TASK -> Start at the line in the entries below that contains "Proof. destruct u", stop at the line that contains "rewrite foldl_app. cbn", and output exactly the lines in that span, both ends included.

(Collected data entries)
(* ===== verification/Client.v ===== *)
(** * The storage server client (internal/client/storage.go) and the
    production [FileFetcher] (internal/archive/zip.go)

    [FileFetcher] is the interface [Generator] is written against. *)

From S2P Require Import Prelude GoString GoError Model Url Prog World.

(** The interface [client.StorageClient]: a response, or an error. *)
Class StorageClient := {
  StorageClient_Get : str → str → prog World (error + http_response);
  StorageClient_observer : ∀ h l, observer (StorageClient_Get h l)
}.

Record ServerConfig := mkServerConfig { sc_BaseURL : str; sc_APIKey : str }.

Definition storageAPITokenHeader : str := lit "X-API-Token".
Definition downloadPath : str := lit "/internal/files/download".

(** [http.Transport], the fields that are set.  There is no limit on the time
    a body takes: [http.Client] has no [Timeout]. *)
Record Transport := mkTransport {
  tr_MaxIdleConns : Z;
  tr_MaxIdleConnsPerHost : Z;
  tr_IdleConnTimeout : duration;
  tr_ResponseHeaderTimeout : duration
}.

Record httpStorageClient := mkHttpStorageClient {
  hc_client : Transport;
  hc_servers : gmap str ServerConfig
}.

(** [NewHTTPStorageClient] copies the map, dropping one trailing slash of
    each base URL. *)
Definition NewHTTPStorageClient (servers : gmap str ServerConfig) (requestTimeout : duration) : httpStorageClient :=
  mkHttpStorageClient (mkTransport 100 50 (90 * Second) requestTimeout)
    ((λ v, mkServerConfig (TrimSuffix (sc_BaseURL v) (lit "/")) (sc_APIKey v)) <$> servers).

(** [run] in cmd/server/main.go builds the map from the servers table. *)
Definition server_map (rows : list StorageServer) : gmap str ServerConfig :=
  foldl (λ m s, <[srv_HostAddress s := mkServerConfig (srv_HostAddress s) (srv_APIKey s)]> m) ∅ rows.

(** The interface [archive.FileFetcher]: a body, or an error. *)
Class FileFetcher := {
  Fetch : ArchiveFile → prog World (error + http_response);
  Fetch_observer : ∀ f, observer (Fetch f)
}.

(** [StorageFetcher.Fetch]; the [responseBody] reads and closes the body of
    the response. *)
Definition StorageFetcher_Fetch {SC : StorageClient} (af : ArchiveFile) : prog World (error + http_response) :=
  StorageClient_Get (file_HostedAt af) (file_FileLocation af).

#[export] Instance StorageFetcher {SC : StorageClient} : FileFetcher := {|
  Fetch := StorageFetcher_Fetch;
  Fetch_observer := λ f, StorageClient_observer _ _
|}.

Section client.
Context {UT : UnicodeTables} {ENV : Env} (c : httpStorageClient).

(** The request [Get] sends to the parsed URL [reqURL]. *)
Definition storage_request (cfg : ServerConfig) (reqURL : str * str) (location : str) : http_request :=
  let '(base, query) := reqURL in
  mkHttpRequest base (Encode (Values_Set (ParseQuery query) (lit "file_location") location))
    (if bool_decide (sc_APIKey cfg = []) then [] else [(storageAPITokenHeader, sc_APIKey cfg)]).

Definition client_Get (hostAddress location : str) : prog World (error + http_response) :=
  match hc_servers c !! hostAddress with
  | None => Ret (inl (ErrUnknownServer hostAddress))
  | Some cfg =>
      match env_url (sc_BaseURL cfg ++ downloadPath) with
      | inl err => Ret (inl (Errorf_w (lit "build storage url: ") err []))
      | inr reqURL =>
          let req := storage_request cfg reqURL location in
          match env_request_error req with
          | Some err => Ret (inl (Errorf_w (lit "build storage request: ") err []))
          | None =>
              r ← observe (λ t, env_http t req);
              match r with
              | inl err =>
                  Ret (inl (Errorf_w (lit "request file from storage server " ++ Quote hostAddress
                                      ++ lit ": ") err []))
              | inr resp =>
                  if ((rs_status resp <? 200) || (300 <=? rs_status resp))%Z
                  then Ret (inl (ErrStorageResponse hostAddress (rs_status resp)))
                  else Ret (inr resp)
              end
          end
      end
  end.

Lemma client_Get_observer h l : observer (client_Get h l).
Proof.
  unfold client_Get. repeat case_match; try apply observer_Ret.
  apply observer_bind; [apply observer_observe|]. intros [e|r]; [done|]. by case_match.
Qed.

#[export] Instance httpStorageClient_Get : StorageClient := {|
  StorageClient_Get := client_Get;
  StorageClient_observer := client_Get_observer
|}.

(** [Get] returns a body only for a configured server that answered its
    request with a 2xx status. *)
Lemma client_Get_request h l resp w w' :
  run (client_Get h l) w = (inr resp, w') →
  ∃ cfg u, hc_servers c !! h = Some cfg ∧ (200 <= rs_status resp < 300)%Z ∧
  env_url (sc_BaseURL cfg ++ downloadPath) = inr u ∧ env_http (w_tick w) (storage_request cfg u l) = inr resp.
Proof.
  unfold client_Get. intros H. destruct (hc_servers c !! h) as [cfg|]; [|done]. exists cfg.
  destruct (env_url _) as [|u]; [done|]. exists u. destruct (env_request_error _); [done|].
  cbn in H. destruct (env_http _ _) as [|r]; [done|].
  destruct (_ || _) eqn:E; [done|]. breflect. by simplify_eq/=.
Qed.
End client.

(** The parameter reaches the server as it was recorded. *)
Lemma storage_request_location cfg u l : Query_Get (hr_RawQuery (storage_request cfg u l)) (lit "file_location") = l.
Proof. destruct u as [base query]. apply Query_Get_Set. Qed.

(** The servers table as the client sees it: the last row of a host wins. *)
Lemma server_map_lookup rows h :
  server_map rows !! h =
  (λ s, mkServerConfig (srv_HostAddress s) (srv_APIKey s))
    <$> last (filter (λ s, srv_HostAddress s = h) rows).
Proof.
  unfold server_map. rewrite <- (rev_involutive rows).
  induction (rev rows) as [|s l IH]; [done|]. cbn [rev].
  rewrite foldl_app. cbn [foldl]. rewrite lookup_insert, filter_app, IH.
  rewrite filter_cons, filter_nil. case_decide as Hs.
  - by rewrite last_snoc.
  - by rewrite app_nil_r.
Qed.

(** C29: each server is asked for the right file with its own key: with the
    map built from the servers table, the request that yields a body for files
    hosted at [h] is built from a table row for [h]: its URL is what [url.Parse]
    makes of [h] (less one trailing slash) and the download path, with the
    query replaced by one that gives back exactly the recorded location; and
    its only header is that row's key, absent if the key is empty.  It is the
    request [Get] hands to net/http, which follows redirects by itself. *)
Theorem storage_key_stays_home {UT : UnicodeTables} {ENV : Env} rows timeout h l resp w w' :
  run (client_Get (NewHTTPStorageClient (server_map rows) timeout) h l) w = (inr resp, w') →
  ∃ row req query, row ∈ rows ∧ srv_HostAddress row = h ∧ env_http (w_tick w) req = inr resp ∧
  (200 <= rs_status resp < 300)%Z ∧
  env_url (TrimSuffix h (lit "/") ++ downloadPath) = inr (hr_url req, query) ∧
  Query_Get (hr_RawQuery req) (lit "file_location") = l ∧
  hr_Header req = (if bool_decide (srv_APIKey row = []) then [] else [(storageAPITokenHeader, srv_APIKey row)]).
Proof.
  intros (cfg & [base query] & Hcfg & Hst & Hu & Hr)%client_Get_request. unfold NewHTTPStorageClient in Hcfg.
  cbn [hc_servers] in Hcfg. rewrite lookup_fmap, server_map_lookup in Hcfg.
  destruct (last (filter _ rows)) as [row|] eqn:E; [|done]. cbn in Hcfg. injection Hcfg as <-.
  apply last_elem_of, list_elem_of_filter in E as [<- Hin]. eexists row, _, query.
  split_and!; [done|done|exact Hr|lia..|exact Hu|apply storage_request_location|done].
Qed.

(** One server that answers every request with two bytes. *)
Definition sample_rows : list StorageServer := [mkStorageServer (lit "https://s1/") (lit "k1")].
Definition sample_http (_ : http_request) : error + http_response :=
  inr (mkHttpResponse 200 (lit "hi") None).

Lemma storage_key_stays_home_witness :
  ∃ req, hr_url req = lit "https://s1/internal/files/download" ∧
         Query_Get (hr_RawQuery req) (lit "file_location") = lit "/a b&c" ∧
         hr_Header req = [(storageAPITokenHeader, lit "k1")].
Proof.
  destruct (@storage_key_stays_home sample_tables (quiet_env empty_db sample_http) sample_rows Second
    (lit "https://s1/") (lit "/a b&c") (mkHttpResponse 200 (lit "hi") None)
    (initial_world empty_fs) (tick (initial_world empty_fs))) as (row & req & q & H1 & _ & _ & _ & H4 & H2 & H3);
    [by vm_compute|].
  apply list_elem_of_singleton in H1. subst row. exists req. rewrite H2, H3. split_and!; [|done|done].
  assert (Some (lit "https://s1/internal/files/download", []) = Some (hr_url req, q)) as E
    by (revert H4; generalize (hr_url req); intros u; vm_compute; by intros [= <- <-]).
  by injection E.
Defined.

TASK ANSWER ->
Proof. destruct u as [base query]. apply Query_Get_Set. Qed.

(** The servers table as the client sees it: the last row of a host wins. *)
Lemma server_map_lookup rows h :
  server_map rows !! h =
  (λ s, mkServerConfig (srv_HostAddress s) (srv_APIKey s))
    <$> last (filter (λ s, srv_HostAddress s = h) rows).
Proof.
  unfold server_map. rewrite <- (rev_involutive rows).
  induction (rev rows) as [|s l IH]; [done|]. cbn [rev].
  rewrite foldl_app. cbn [foldl]. rewrite lookup_insert, filter_app, IH.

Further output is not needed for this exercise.